> **Task description**: After locating the line with "Z.land (sindex e) (Z.ones 31) = i /\" in the data that follows, return it and every later line exactly, up to and including the line with "change (Z.land (Z.shiftl".

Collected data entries
● ● ● ● ● ● ●
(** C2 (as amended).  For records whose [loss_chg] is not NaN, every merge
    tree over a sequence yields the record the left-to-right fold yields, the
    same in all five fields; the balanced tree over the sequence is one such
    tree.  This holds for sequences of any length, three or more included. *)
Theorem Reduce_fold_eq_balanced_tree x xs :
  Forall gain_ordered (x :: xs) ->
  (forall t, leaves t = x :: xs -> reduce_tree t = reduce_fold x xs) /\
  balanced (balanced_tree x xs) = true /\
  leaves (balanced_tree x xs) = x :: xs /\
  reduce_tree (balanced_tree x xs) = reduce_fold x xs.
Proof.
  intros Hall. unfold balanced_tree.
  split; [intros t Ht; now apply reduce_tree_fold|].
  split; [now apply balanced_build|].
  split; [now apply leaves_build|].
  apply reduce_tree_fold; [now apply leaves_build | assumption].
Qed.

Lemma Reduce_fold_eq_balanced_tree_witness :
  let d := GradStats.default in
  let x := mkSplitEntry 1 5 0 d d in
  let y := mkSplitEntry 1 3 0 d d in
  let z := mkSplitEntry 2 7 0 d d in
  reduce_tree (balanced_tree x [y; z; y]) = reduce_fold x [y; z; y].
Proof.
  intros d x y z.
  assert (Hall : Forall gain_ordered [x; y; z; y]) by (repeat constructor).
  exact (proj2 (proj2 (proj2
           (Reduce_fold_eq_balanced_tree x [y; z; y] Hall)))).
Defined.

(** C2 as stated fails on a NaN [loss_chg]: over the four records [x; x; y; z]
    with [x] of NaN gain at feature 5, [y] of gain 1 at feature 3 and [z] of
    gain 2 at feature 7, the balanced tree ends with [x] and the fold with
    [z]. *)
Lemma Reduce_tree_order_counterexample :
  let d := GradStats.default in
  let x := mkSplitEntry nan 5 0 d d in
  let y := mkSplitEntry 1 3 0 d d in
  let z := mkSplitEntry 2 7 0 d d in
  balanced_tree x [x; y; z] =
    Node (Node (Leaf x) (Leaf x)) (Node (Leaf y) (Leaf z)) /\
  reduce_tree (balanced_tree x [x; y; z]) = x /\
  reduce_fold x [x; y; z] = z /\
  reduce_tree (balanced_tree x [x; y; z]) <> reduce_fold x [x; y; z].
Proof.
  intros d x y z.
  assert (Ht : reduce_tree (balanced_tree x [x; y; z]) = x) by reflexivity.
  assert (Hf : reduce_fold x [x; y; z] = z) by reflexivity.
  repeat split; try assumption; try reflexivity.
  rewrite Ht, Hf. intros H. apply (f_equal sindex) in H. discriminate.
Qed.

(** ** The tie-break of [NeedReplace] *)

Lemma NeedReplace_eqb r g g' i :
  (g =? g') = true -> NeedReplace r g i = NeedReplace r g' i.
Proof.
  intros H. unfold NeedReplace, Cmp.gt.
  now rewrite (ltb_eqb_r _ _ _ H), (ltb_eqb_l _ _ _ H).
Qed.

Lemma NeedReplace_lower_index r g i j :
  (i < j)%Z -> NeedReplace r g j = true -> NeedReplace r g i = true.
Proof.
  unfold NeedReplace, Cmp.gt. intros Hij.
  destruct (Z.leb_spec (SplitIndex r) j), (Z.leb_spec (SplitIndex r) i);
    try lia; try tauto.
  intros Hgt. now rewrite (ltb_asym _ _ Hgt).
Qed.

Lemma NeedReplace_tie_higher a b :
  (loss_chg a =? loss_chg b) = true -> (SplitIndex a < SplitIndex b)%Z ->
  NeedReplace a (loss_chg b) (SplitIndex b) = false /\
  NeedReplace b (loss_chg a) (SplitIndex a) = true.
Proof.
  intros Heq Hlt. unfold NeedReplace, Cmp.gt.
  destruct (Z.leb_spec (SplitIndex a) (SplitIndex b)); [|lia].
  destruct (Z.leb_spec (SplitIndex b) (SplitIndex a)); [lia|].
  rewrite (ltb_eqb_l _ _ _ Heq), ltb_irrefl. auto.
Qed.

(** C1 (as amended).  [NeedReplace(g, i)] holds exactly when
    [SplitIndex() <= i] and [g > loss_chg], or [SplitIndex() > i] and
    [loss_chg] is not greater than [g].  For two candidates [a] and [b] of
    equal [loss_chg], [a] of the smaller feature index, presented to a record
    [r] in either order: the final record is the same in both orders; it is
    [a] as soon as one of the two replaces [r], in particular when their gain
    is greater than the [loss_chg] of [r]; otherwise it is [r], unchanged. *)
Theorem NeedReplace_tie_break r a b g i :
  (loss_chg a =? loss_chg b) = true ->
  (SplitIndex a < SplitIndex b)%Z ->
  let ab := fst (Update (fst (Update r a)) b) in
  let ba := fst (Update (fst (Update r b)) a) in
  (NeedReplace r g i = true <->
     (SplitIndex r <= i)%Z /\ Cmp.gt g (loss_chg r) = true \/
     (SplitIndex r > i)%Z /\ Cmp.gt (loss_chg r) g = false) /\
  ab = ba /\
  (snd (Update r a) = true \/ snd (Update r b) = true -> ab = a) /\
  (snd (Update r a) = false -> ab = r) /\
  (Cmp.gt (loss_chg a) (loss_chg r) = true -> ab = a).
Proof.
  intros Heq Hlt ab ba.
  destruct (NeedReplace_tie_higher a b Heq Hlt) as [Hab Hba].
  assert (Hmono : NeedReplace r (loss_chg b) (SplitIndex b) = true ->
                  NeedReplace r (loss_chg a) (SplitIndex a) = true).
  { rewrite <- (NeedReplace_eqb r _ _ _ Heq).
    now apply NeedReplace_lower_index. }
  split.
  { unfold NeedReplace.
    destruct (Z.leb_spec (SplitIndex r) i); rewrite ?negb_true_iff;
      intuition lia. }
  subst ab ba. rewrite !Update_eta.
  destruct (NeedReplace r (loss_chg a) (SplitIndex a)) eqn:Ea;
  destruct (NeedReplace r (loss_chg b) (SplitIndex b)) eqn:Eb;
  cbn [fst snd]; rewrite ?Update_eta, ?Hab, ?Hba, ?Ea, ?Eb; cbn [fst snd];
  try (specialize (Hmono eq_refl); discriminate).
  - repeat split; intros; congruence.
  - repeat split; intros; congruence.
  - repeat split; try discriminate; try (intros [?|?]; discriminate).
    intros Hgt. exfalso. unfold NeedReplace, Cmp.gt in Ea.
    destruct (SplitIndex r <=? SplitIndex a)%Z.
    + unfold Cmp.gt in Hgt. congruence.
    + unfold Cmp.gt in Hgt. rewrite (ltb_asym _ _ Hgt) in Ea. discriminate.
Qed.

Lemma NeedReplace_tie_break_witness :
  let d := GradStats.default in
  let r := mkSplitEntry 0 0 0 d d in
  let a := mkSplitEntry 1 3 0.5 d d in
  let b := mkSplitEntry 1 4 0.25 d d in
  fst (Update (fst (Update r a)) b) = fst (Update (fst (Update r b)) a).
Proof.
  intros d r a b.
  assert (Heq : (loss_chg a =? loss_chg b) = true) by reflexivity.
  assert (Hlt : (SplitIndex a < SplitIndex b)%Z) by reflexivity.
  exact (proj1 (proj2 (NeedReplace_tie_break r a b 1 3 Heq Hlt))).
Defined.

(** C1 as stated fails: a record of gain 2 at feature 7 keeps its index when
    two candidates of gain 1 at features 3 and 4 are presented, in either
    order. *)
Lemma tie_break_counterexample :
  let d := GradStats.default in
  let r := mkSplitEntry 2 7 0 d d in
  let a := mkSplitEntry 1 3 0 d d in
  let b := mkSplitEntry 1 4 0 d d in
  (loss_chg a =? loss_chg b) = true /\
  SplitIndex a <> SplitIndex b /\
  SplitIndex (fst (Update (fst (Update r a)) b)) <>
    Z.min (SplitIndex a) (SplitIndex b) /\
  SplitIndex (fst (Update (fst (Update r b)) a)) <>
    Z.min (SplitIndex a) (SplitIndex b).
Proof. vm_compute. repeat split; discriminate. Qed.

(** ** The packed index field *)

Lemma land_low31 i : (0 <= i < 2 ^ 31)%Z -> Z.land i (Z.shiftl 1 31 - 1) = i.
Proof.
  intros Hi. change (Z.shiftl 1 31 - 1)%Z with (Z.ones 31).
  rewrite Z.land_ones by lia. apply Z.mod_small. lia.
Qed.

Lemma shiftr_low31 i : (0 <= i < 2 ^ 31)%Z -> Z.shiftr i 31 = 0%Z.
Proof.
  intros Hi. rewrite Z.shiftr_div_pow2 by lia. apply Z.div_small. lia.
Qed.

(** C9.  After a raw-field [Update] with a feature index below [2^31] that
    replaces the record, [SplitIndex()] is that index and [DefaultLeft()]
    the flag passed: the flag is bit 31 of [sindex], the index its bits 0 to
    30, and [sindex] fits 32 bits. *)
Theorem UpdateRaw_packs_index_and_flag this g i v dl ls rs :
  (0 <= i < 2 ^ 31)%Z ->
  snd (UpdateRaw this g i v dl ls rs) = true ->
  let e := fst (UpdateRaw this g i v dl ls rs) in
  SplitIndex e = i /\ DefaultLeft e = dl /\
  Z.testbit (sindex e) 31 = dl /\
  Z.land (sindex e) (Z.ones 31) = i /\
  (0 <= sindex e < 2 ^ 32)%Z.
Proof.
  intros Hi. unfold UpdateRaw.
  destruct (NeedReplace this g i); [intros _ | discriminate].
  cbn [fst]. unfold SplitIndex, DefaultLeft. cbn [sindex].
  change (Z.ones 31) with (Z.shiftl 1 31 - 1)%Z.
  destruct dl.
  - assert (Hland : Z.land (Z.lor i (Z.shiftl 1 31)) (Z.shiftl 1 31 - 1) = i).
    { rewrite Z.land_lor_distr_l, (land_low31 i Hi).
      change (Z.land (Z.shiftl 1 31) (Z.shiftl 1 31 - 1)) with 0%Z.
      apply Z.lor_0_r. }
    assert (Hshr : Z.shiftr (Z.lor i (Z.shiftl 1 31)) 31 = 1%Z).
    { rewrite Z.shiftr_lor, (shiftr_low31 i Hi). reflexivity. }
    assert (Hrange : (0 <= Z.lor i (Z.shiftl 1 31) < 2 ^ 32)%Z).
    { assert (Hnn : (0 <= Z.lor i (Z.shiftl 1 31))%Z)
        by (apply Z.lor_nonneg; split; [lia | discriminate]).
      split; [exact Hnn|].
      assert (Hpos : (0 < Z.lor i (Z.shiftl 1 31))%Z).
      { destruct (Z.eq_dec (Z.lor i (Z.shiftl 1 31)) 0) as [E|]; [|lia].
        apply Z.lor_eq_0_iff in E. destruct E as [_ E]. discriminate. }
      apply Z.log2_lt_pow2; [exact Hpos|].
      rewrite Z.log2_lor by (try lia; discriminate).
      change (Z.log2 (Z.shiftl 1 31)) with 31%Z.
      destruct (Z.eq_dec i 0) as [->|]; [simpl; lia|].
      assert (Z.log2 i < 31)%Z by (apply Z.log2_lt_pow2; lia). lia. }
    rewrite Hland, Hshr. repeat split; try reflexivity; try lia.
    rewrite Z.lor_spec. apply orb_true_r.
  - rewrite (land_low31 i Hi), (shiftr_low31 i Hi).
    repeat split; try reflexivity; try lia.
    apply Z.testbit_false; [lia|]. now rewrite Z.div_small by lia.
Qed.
● ● ● ● ● ● ●
> **Response to the task**:
  Z.land (sindex e) (Z.ones 31) = i /\
  (0 <= sindex e < 2 ^ 32)%Z.
Proof.
  intros Hi. unfold UpdateRaw.
  destruct (NeedReplace this g i); [intros _ | discriminate].
  cbn [fst]. unfold SplitIndex, DefaultLeft. cbn [sindex].
  change (Z.ones 31) with (Z.shiftl 1 31 - 1)%Z.
  destruct dl.
  - assert (Hland : Z.land (Z.lor i (Z.shiftl 1 31)) (Z.shiftl 1 31 - 1) = i).
    { rewrite Z.land_lor_distr_l, (land_low31 i Hi).
      change (Z.land (Z.shiftl 1 31) (Z.shiftl 1 31 - 1)) with 0%Z.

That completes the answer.